Airflow Sensor Timeout Fix
In this tutorial, you'll learn about Airflow Sensor Timeout Fix. We cover key concepts, practical examples, and best practices to help you understand and apply this topic effectively.
A sensor task runs forever:
wait_for_file = FileSensor(
task_id="wait_for_file",
filepath="/data/input.csv",
poke_interval=60, # Check every 60 seconds
timeout=3600, # Timeout after 1 hour
)
The sensor times out after 1 hour and the task fails, but it appeared to be "running" the entire time. Sensors use poke mode by default, which blocks a worker slot for the entire duration.
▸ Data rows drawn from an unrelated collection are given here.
Lemma forward_id_out_of_range_witness :
  exists m st,
    @Transformer_new int_runtime int_config empty_state = Ok (m, st) /\
    Transformer_forward (bl := int_blocks) m
      (mkTensor [1; 2] [1; 12]%Z) (mkTensor [1; 3] [1; 4; 0]%Z) st
    = Raise IndexError /\
    Transformer_forward (bl := int_blocks) m
      (mkTensor [1; 2] [1; 2]%Z) (mkTensor [1; 3] [1; 12; 0]%Z) st
    = Raise IndexError.
Proof.
  destruct int_model_ready
    as (m & st & E & [Hsrc Htrg Hprj Het Hdt Hed Hdd Hdm] & [Hws Hwt Hps Hpt]).
  exists m, st. split; [exact E|]. split.
  - refine (proj1 (@forward_id_out_of_range int_runtime m st
                     (mkTensor [1; 2] [1; 12]%Z) (mkTensor [1; 3] [1; 4; 0]%Z)
                     2 12 12 5 1 2 3 eq_refl eq_refl Hsrc Hps) _ int_blocks).
    unfold ids_in_range. cbn. intros H.
    inversion H as [|? ? _ H1]. inversion H1 as [|? ? Hbad _]. lia.
  - destruct (proj2 (@forward_id_out_of_range int_runtime m st
                       (mkTensor [1; 2] [1; 2]%Z)
                       (mkTensor [1; 3] [1; 12; 0]%Z)
                       2 12 12 5 1 2 3 eq_refl eq_refl Hsrc Hps))
      with (bl := int_blocks) as (sm & eo & st1 & _ & _ & Hf).
    + unfold ids_in_range. cbn. repeat constructor; lia.
    + unfold ids_in_range. cbn. intros H.
      inversion H as [|? ? _ H1]. inversion H1 as [|? ? Hbad _]. lia.
    + exact Htrg.
    + exact Hpt.
    + exact Hws.
    + exact Het.
    + reflexivity.
    + lia.
    + apply int_Encoder_accepts.
    + intros _. rewrite Hed. apply int_pow_defined. lia.
    + exact Hf.
Defined.

Lemma forward_too_long_witness :
  exists m st,
    @Transformer_new int_runtime int_config empty_state = Ok (m, st) /\
    Transformer_forward (bl := int_blocks) m
      (mkTensor [1; 6] [1; 2; 3; 4; 5; 6]%Z) (mkTensor [1; 3] [1; 4; 0]%Z) st
    = Raise RuntimeError.
Proof.
  destruct int_model_ready
    as (m & st & E & [Hsrc Htrg Hprj Het Hdt Hed Hdd Hdm] & [Hws Hwt Hps Hpt]).
  exists m, st. split; [exact E|].
  refine (proj1 (@forward_too_long int_runtime m st
                   (mkTensor [1; 6] [1; 2; 3; 4; 5; 6]%Z)
                   (mkTensor [1; 3] [1; 4; 0]%Z)
                   2 12 12 5 1 6 3 eq_refl eq_refl Hsrc Hps _ Het _ _)
            _ int_blocks).
  - unfold ids_in_range. cbn. repeat constructor; lia.
  - lia.
  - intros _. rewrite Hed. apply int_pow_defined. lia.
  - lia.
Defined.

Lemma shared_vocab_lookup_failure_witness :
  (exists m st,
     @Transformer_new int_runtime int_config_wide empty_state = Ok (m, st) /\
     num_embeddings (src_word_emb (encoder m)) = 12 /\
     Transformer_forward (bl := int_blocks) m
       (mkTensor [1; 2] [1; 11]%Z) (mkTensor [1; 3] [1; 4; 0]%Z) st
     = Raise IndexError) /\
  (exists m st,
     @Transformer_new int_runtime int_config_wide_pad empty_state
       = Ok (m, st) /\
     padding_idx (src_word_emb (encoder m)) = 11%Z /\
     Transformer_forward (bl := int_blocks) m
       (mkTensor [1; 2] [1; 11]%Z) (mkTensor [1; 3] [1; 4; 0]%Z) st
     = Raise AssertionError).
Proof.
  split.
  - destruct (@shared_vocab_lookup_failure int_runtime
                int_config_wide empty_state
                (mkTensor [1; 2] [1; 11]%Z) (mkTensor [1; 3] [1; 4; 0]%Z)
                1 2 1 3 11%Z) as (m & st & E & Hp & Hf);
      try reflexivity; try (unfold valid_pad; cbn; lia); try (cbn; lia);
      try apply int_ctors_accept_any; try (cbn; tauto).
    exists m, st. split; [exact E|]. split.
    + destruct (Transformer_new_inv _ _ _ _ E)
        as (enc & dec & prj & -> & _ & _ & Hn & _).
      exact Hn.
    + specialize (Hf int_blocks). rewrite Hp in Hf. exact Hf.
  - destruct (@shared_vocab_lookup_failure int_runtime
                int_config_wide_pad empty_state
                (mkTensor [1; 2] [1; 11]%Z) (mkTensor [1; 3] [1; 4; 0]%Z)
                1 2 1 3 11%Z) as (m & st & E & Hp & Hf);
      try reflexivity; try (unfold valid_pad; cbn; lia); try (cbn; lia);
      try apply int_ctors_accept_any; try (cbn; tauto).
    exists m, st. split; [exact E|]. split; [exact Hp|].
    specialize (Hf int_blocks). rewrite Hp in Hf. exact Hf.
Defined.

Lemma forward_block_arguments_witness :
  let src_seq := mkTensor [1; 2] [1; 0]%Z in
  let trg_seq := mkTensor [1; 3] [1; 4; 0]%Z in
  exists sm tm,
    get_pad_mask src_seq 0 = Ok sm /\ target_mask trg_seq 0 = Ok tm /\
    forall (m : @Transformer int_runtime) st ge,
      src_pad_idx m = 0%Z -> trg_pad_idx m = 0%Z ->
      (forall l x w,
          ge l x sm w = @EncoderLayer_forward int_runtime int_blocks l x sm w) ->
      Transformer_forward (bl := with_encoder_layer int_blocks ge)
        m src_seq trg_seq st
      = Transformer_forward (bl := int_blocks) m src_seq trg_seq st.
Proof.
  intros src_seq trg_seq. eexists _, _.
  split; [reflexivity|]. split; [reflexivity|].
  intros m st ge Hs Ht Hge.
  refine (proj1 (proj2 (@forward_block_arguments int_runtime int_blocks m
                          src_seq trg_seq st _ _ _ _)) ge Hge).
  - rewrite Hs. reflexivity.
  - rewrite Ht. reflexivity.
Defined.
(* ===== verification/Pmm.v ===== *)
(** Physical memory manager ([mm/pmm.c], [include/mm/pmm.h]): a bitmap with one
    bit per 4 KiB page, set when the page is in use. *)
From S2P Require Import Prelude Interfaces Cpu.

(** * State *)

(** [bitmap] holds the bytes from [kernel_end] on. The bitmap proper is its
    first [(total_pages + 7) / 8] bytes; the map may hold bytes beyond it, which
    are whatever memory follows, because the code reads there too. *)
Record pmm : Type := Pmm {
  p_cpu : cpu;
  pmm_lock : Z;
  bitmap : gmap Z Z;
  total_pages : Z;
}.

Definition set_p_cpu (c : cpu) (s : pmm) : pmm := Pmm c (pmm_lock s) (bitmap s) (total_pages s).
Definition set_pmm_lock (l : Z) (s : pmm) : pmm := Pmm (p_cpu s) l (bitmap s) (total_pages s).
Definition set_bitmap (b : gmap Z Z) (s : pmm) : pmm := Pmm (p_cpu s) (pmm_lock s) b (total_pages s).

Definition l_cpu : lens pmm cpu := Lens p_cpu set_p_cpu.
Definition l_lock : lens pmm Z := Lens pmm_lock set_pmm_lock.

(** * The bitmap macros *)

Definition BITMAP_SET (bit : Z) : M pmm unit := modify (fun s =>
  set_bitmap (<[bit / 8 := u8 (Z.lor (bitmap s @@ (bit / 8)) (Z.shiftl 1 (bit mod 8)))]> (bitmap s)) s).

Definition BITMAP_CLR (bit : Z) : M pmm unit := modify (fun s =>
  set_bitmap (<[bit / 8 := u8 (Z.land (bitmap s @@ (bit / 8)) (Z.lnot (Z.shiftl 1 (bit mod 8))))]> (bitmap s)) s).

Definition bitmap_test (s : pmm) (bit : Z) : bool :=
  truthy (Z.land (bitmap s @@ (bit / 8)) (Z.shiftl 1 (bit mod 8))).

Definition BITMAP_TEST (bit : Z) : M pmm bool := gets (fun s => bitmap_test s bit).

(** * Allocation and release *)

(** The scan of [pmm_alloc_page]; [n] counts the iterations left. *)
Fixpoint pmm_alloc_page_loop (n : nat) (i rflags : Z) : M pmm Z :=
  match n with
  | O => spin_lock_irqrestore l_cpu l_lock rflags;; mret 0
  | S n' =>
      used ← BITMAP_TEST i;
      if (used : bool) then pmm_alloc_page_loop n' (i + 1) rflags
      else
        BITMAP_SET i;;
        spin_lock_irqrestore l_cpu l_lock rflags;;
        mret (u64 (i * PAGE_SIZE_4KB))
  end.

Definition pmm_alloc_page : M pmm Z :=
  rflags ← spin_lock_irqsave l_cpu l_lock;
  n ← gets total_pages;
  pmm_alloc_page_loop (Z.to_nat n) 0 rflags.

(** The inner loop of [pmm_alloc_pages]: the first [j] in [j .. j + n - 1]
    whose page [i + j] is in use. *)
Fixpoint first_used (n : nat) (i j : Z) (s : pmm) : option Z :=
  match n with
  | O => None
  | S n' => if bitmap_test s (i + j) then Some j else first_used n' i (j + 1) s
  end.
Lemma lor_small f g n : 0 < n -> 0 <= f < 2 ^ n -> 0 <= g < 2 ^ n -> 0 <= Z.lor f g < 2 ^ n.
Proof.
  intros Hn Hf Hg. assert (0 <= Z.lor f g) by (apply Z.lor_nonneg; lia). split; [done |].
  destruct (Z.eq_dec (Z.lor f g) 0) as [->|]; [lia |].
  apply Z.log2_lt_pow2; [lia |].
  rewrite Z.log2_lor by lia.
  assert (forall x, 0 <= x < 2 ^ n -> Z.log2 x < n) as Hlog.
  { intros x Hx. destruct (Z.eq_dec x 0) as [->|]; [simpl; lia | apply Z.log2_lt_pow2; lia]. }
  by apply Z.max_lub_lt; apply Hlog.
Qed.

Lemma mask_aligned p : 0 <= p < 2 ^ 52 -> p mod 2 ^ 12 = 0 -> Z.land p PAGE_MASK_4KB = p.
Proof. intros Hp [k ->]%Z.mod_divide; [| done]. apply mask_page. lia. Qed.
End operation_lemmas.
(** * Properties *)

Section properties.
Context {Pg : Type} `{Hpa : PageAlloc Pg} `{!PageAllocLaws Pg}.
Implicit Types s : vmm Pg.

(** C1: mapping a 4 KiB page. With three pages left for the tables, after
    [vmm_map_page] the processor translates every address of the page to its
    offset in the frame, by an entry that is present and otherwise has the requested
    flags and no others; with the user flag the whole
    path is open to ring 3; every other address keeps its translation, the
    tables are still a tree of pages in use, and the page is flushed. *)
Theorem vmm_map_page_4k_spec root paddr vaddr flags s :
  vmm_ok root s -> 3 <= pages_left (v_pages s) -> no_huge_on_path (phys s) root vaddr ->
  frame_ok 0 paddr -> flag_bits 0 flags ->
  wp (vmm_map_page root paddr vaddr PAGE_SIZE_4KB flags) (fun _ s' =>
    mapped 0 root paddr vaddr flags s s' /\
    (truthy (Z.land flags PTE_USER) = true -> user_path (phys s') root vaddr)) s.
Proof. apply wp_map_page_4k. Qed.

(** Mapping a 2 MiB page: after [vmm_map_page] with the large page size the
    whole 2 MiB region is translated by one entry, whatever table was behind it
    before, and no address outside the region is affected. *)
Theorem vmm_map_page_2m_spec root paddr vaddr flags s :
  vmm_ok root s -> 3 <= pages_left (v_pages s) -> no_huge_on_path (phys s) root vaddr ->
  frame_ok 1 paddr -> flag_bits 1 flags ->
  wp (vmm_map_page root paddr vaddr PAGE_SIZE_2MB flags) (fun _ s' => mapped 1 root paddr vaddr flags s s') s.
Proof. apply wp_map_page_2m. Qed.

(** [vmm_get_entry] refines the page walk of the processor: it returns null
    exactly when an upper level is absent, and otherwise the address and value
    of the entry at which the walk ends; it changes nothing. *)
Theorem vmm_get_entry_spec root vaddr s :
  vmm_ok root s ->
  wp (vmm_get_entry root vaddr) (fun r s' => s' = s /\ entry_post (phys s) root vaddr r) s.
Proof. intros Hok. by apply (wp_get_entry_same root). Qed.

(** C12: [vmm_unmap_page] removes the translation of the page that contains
    [vaddr], 4 KiB or huge, flushes the address, and leaves every other page and
    the page-table tree alone. It returns the frame of the page, to which it adds,
    for a huge page, the bits of the entry below the frame that are not flags of a
    4 KiB page. *)
Theorem vmm_unmap_page_spec root vaddr s : vmm_ok root s ->
  wp (vmm_unmap_page root vaddr) (fun r s' => unmapped root vaddr r s s') s.
Proof. apply wp_unmap. Qed.

(** Map, look up, unmap: [vmm_get_paddr] and [vmm_unmap_page] return the
    frame that [vmm_map_page] was given, and afterwards [vaddr] is unmapped and
    every other page is translated as before the mapping. *)
Theorem vmm_map_unmap_roundtrip root paddr vaddr flags s :
  vmm_ok root s -> 3 <= pages_left (v_pages s) -> no_huge_on_path (phys s) root vaddr ->
  frame_ok 0 paddr -> 0 <= flags < 2 ^ 12 ->
  wp (vmm_map_page root paddr vaddr PAGE_SIZE_4KB flags;;
      p ← vmm_get_paddr root vaddr;
      r ← vmm_unmap_page root vaddr; mret (p, r))
    (fun pr s' => pr = (paddr, paddr) /\ vmm_ok root s' /\ hw_walk (phys s') root (vpath vaddr) = None /\
      forall v, vpn v <> vpn vaddr -> hw_walk (phys s') root (vpath v) = hw_walk (phys s) root (vpath v)) s.
Proof.
  intros Hok Hl Hh [Hp Hal] Hf.
  assert (Z.land (Z.lor paddr (Z.lor PTE_PRESENT flags)) PAGE_MASK_4KB = paddr) as Hmask.
  { rewrite mask_lor_flags by (by apply lor_small). by apply mask_aligned. }
  apply wp_bind. eapply wp_mono; [by apply wp_map_4k |].
  intros _ s1 (Hok1 & Hat & Ho & _). apply wp_bind, (wp_get_paddr root _ _ _ _ _ Hok1 Hat). rewrite Hmask.
  apply wp_bind. eapply wp_mono; [by apply wp_unmap |].
  intros r s' (Hok' & _ & Hnone & Hm). rewrite Hat in Hm. destruct Hm as (Hr & _ & Hrest).
  rewrite <- mask_frame, Hmask in Hr by (repeat apply lor_small; unfold PTE_PRESENT; lia).
  apply wp_ret. rewrite Hr by (repeat apply lor_small; unfold PTE_PRESENT; lia). split_and!; [done | done | done |].
  intros v Hv. rewrite Hrest by (by rewrite !page_no_0). by apply Ho.
Qed.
If timeout is not set or is too short, the sensor either runs forever or fails prematurely.
Step-by-Step Fix
1. Set both poke_interval and timeout
WRONG — missing or zero timeout:
sensor = S3KeySensor(
task_id="wait_for_s3_file",
bucket_key="data/input.csv",
poke_interval=60, # Checks every 60s
# timeout not set — waits forever!
)
RIGHT — set an appropriate timeout:
sensor = S3KeySensor(
task_id="wait_for_s3_file",
bucket_key="data/input.csv",
poke_interval=30, # Check every 30 seconds
timeout=7200, # Stop after 2 hours
soft_fail=True, # Skip instead of fail on timeout
)
2. Use mode="reschedule" for long-running sensors
WRONG — using default mode="poke" for sensors that wait hours:
sensor = S3KeySensor(
task_id="wait_for_file",
poke_interval=300, # 5 minutes
timeout=86400, # 24 hours
# mode="poke" — blocks a worker slot for 24 hours!
)
RIGHT — use reschedule mode:
sensor = S3KeySensor(
task_id="wait_for_file",
poke_interval=300,
timeout=86400,
mode="reschedule", # Frees the worker slot between pokes
)
In reschedule mode, the task releases its slot between checks, so workers can Process other tasks.
3. Use efficient poke_interval
WRONG — checking too frequently:
poke_interval=5 # Every 5 seconds — unnecessary for file wait
RIGHT — match to the expected availability:
# For a file expected within 1 hour
poke_interval=60 # Every minute is fine
# For a file expected within 24 hours
poke_interval=300 # Every 5 minutes is sufficient
4. Use deferrable operators
Airflow 2.2+ supports deferrable operators that use async triggers:
sensor = S3KeySensor(
task_id="wait_for_file",
bucket_key="data/input.csv",
deferrable=True, # Uses async trigger (no worker slot)
poke_interval=60,
timeout=86400,
)
This is the most efficient approach — zero worker slot usage while waiting.
5. Implement a custom sensor with exponential backoff
class BackoffFileSensor(BaseSensorOperator):
def __init__(self, filepath, max_wait=86400, **kwargs):
super().__init__(**kwargs)
self.filepath = filepath
self.max_wait = max_wait
def poke(self, context):
elapsed = (datetime.utcnow() - context["task_instance"].start_date).total_seconds()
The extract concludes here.